+++ Given records

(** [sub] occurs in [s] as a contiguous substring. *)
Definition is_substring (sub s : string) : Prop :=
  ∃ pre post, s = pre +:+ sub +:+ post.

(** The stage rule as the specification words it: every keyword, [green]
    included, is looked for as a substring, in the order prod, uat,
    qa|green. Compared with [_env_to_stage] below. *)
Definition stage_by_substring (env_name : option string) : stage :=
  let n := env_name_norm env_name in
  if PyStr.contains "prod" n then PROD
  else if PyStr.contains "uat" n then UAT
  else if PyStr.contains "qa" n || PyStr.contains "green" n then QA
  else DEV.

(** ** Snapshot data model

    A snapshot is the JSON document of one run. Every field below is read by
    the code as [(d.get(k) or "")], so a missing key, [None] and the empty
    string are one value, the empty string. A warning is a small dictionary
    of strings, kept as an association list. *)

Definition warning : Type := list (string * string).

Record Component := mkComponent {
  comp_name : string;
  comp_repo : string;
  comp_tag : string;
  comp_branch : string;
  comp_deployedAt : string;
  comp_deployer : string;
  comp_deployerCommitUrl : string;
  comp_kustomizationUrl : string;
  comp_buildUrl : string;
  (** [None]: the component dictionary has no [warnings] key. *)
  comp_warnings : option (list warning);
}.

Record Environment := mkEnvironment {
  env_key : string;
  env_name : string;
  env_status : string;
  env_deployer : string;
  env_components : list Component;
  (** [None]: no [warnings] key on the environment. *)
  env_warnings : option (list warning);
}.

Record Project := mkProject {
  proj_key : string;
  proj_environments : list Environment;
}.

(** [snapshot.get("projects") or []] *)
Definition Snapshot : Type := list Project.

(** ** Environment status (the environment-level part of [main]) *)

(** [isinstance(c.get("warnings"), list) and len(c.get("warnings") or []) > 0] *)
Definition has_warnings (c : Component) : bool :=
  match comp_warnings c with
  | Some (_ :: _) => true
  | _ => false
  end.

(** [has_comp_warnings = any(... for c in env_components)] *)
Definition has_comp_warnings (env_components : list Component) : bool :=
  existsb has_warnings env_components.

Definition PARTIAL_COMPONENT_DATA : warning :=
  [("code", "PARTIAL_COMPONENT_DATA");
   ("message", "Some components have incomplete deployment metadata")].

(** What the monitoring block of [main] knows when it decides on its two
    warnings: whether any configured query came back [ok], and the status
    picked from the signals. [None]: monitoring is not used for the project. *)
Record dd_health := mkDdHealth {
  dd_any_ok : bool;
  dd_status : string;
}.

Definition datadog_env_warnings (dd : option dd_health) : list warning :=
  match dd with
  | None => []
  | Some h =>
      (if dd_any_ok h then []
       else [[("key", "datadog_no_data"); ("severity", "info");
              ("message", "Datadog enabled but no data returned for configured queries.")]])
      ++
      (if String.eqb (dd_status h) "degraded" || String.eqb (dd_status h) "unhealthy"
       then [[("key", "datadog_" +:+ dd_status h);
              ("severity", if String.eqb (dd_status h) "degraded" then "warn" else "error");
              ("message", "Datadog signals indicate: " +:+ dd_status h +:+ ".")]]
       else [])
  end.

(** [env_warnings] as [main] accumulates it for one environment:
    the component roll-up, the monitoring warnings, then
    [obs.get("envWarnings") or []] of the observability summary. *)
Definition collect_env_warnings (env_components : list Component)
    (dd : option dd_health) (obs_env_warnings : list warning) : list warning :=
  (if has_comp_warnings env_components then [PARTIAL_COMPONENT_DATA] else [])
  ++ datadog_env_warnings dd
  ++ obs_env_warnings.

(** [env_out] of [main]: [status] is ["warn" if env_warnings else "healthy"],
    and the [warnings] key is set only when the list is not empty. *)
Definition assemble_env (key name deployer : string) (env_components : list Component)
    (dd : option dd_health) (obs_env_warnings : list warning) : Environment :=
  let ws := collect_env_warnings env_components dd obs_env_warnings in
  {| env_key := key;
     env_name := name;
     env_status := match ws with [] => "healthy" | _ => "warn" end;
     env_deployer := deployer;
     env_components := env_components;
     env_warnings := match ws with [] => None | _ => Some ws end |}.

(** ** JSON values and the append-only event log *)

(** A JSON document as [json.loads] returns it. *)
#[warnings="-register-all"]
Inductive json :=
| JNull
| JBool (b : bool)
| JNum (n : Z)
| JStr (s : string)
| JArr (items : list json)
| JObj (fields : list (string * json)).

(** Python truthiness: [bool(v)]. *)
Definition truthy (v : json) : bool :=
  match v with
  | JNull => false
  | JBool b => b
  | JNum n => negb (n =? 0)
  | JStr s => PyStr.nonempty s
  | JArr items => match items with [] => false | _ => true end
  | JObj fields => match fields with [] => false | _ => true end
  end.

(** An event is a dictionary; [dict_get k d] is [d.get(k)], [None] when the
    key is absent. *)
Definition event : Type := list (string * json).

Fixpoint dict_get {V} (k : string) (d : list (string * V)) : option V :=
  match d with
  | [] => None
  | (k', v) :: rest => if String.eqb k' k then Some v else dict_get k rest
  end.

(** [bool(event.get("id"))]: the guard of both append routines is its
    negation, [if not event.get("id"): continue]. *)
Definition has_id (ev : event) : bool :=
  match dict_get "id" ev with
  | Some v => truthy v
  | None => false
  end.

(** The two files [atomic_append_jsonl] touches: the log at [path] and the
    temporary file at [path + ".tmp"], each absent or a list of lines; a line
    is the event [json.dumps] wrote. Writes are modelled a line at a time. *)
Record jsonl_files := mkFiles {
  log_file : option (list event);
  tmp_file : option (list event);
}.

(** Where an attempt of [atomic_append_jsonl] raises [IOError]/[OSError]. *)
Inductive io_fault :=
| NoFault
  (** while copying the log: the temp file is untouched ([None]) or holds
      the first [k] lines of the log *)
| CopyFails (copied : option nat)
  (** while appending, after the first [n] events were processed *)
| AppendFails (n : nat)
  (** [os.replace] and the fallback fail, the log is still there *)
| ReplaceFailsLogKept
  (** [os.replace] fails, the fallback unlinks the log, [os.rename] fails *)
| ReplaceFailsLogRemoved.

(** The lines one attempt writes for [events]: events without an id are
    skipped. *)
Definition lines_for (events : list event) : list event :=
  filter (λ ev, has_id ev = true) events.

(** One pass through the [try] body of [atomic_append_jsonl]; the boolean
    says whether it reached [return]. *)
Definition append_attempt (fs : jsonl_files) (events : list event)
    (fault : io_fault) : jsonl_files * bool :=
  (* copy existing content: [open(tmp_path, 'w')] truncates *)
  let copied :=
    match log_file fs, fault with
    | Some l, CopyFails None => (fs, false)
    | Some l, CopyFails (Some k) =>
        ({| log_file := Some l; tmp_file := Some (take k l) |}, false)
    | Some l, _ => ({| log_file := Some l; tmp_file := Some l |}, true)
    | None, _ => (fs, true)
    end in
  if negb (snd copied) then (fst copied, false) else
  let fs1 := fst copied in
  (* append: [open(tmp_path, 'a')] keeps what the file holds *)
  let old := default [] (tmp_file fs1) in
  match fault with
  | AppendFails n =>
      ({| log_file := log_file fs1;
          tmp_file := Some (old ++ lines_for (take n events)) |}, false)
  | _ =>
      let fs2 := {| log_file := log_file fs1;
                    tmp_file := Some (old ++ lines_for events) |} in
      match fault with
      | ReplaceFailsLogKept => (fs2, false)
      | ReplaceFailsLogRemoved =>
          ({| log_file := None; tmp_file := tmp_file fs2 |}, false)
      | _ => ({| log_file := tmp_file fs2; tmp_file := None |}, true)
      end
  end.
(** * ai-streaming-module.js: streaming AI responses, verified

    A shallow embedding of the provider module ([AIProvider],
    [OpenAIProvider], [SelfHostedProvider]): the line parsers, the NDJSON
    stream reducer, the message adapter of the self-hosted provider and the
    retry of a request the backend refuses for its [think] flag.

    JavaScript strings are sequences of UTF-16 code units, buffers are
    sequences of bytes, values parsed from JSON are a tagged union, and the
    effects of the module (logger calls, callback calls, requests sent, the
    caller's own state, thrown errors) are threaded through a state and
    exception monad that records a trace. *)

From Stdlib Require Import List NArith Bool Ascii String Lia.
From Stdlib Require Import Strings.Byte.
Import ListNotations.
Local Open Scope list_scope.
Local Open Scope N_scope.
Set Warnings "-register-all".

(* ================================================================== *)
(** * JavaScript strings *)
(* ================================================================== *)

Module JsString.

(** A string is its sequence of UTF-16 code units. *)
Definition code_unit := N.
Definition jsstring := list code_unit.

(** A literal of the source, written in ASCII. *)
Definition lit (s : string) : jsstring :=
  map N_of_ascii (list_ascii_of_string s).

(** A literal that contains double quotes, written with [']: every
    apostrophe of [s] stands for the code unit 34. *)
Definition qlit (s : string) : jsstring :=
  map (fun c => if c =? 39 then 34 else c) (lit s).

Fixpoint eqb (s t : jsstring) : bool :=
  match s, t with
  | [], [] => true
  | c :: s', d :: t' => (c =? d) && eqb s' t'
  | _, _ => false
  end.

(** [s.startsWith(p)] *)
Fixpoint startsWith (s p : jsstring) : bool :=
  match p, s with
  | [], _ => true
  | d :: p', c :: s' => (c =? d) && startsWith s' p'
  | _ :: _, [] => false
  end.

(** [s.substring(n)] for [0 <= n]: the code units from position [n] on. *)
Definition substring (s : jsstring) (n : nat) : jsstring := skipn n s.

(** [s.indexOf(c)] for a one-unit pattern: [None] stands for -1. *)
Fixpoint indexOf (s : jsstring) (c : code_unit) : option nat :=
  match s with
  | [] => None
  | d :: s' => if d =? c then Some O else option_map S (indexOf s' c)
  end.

++++++

What you will do »
All that belongs in your answer is the stretch of entries above from the line with "Definition has_id (ev" through the line with "Some (take k", printed exactly.

Final answer »
Definition has_id (ev : event) : bool :=
  match dict_get "id" ev with
  | Some v => truthy v
  | None => false
  end.

(** The two files [atomic_append_jsonl] touches: the log at [path] and the
    temporary file at [path + ".tmp"], each absent or a list of lines; a line
    is the event [json.dumps] wrote. Writes are modelled a line at a time. *)
Record jsonl_files := mkFiles {
  log_file : option (list event);
  tmp_file : option (list event);
}.

(** Where an attempt of [atomic_append_jsonl] raises [IOError]/[OSError]. *)
Inductive io_fault :=
| NoFault
  (** while copying the log: the temp file is untouched ([None]) or holds
      the first [k] lines of the log *)
| CopyFails (copied : option nat)
  (** while appending, after the first [n] events were processed *)
| AppendFails (n : nat)
  (** [os.replace] and the fallback fail, the log is still there *)
| ReplaceFailsLogKept
  (** [os.replace] fails, the fallback unlinks the log, [os.rename] fails *)
| ReplaceFailsLogRemoved.

(** The lines one attempt writes for [events]: events without an id are
    skipped. *)
Definition lines_for (events : list event) : list event :=
  filter (λ ev, has_id ev = true) events.

(** One pass through the [try] body of [atomic_append_jsonl]; the boolean
    says whether it reached [return]. *)
Definition append_attempt (fs : jsonl_files) (events : list event)
    (fault : io_fault) : jsonl_files * bool :=
  (* copy existing content: [open(tmp_path, 'w')] truncates *)
  let copied :=
    match log_file fs, fault with
    | Some l, CopyFails None => (fs, false)
    | Some l, CopyFails (Some k) =>
        ({| log_file := Some l; tmp_file := Some (take k l) |}, false)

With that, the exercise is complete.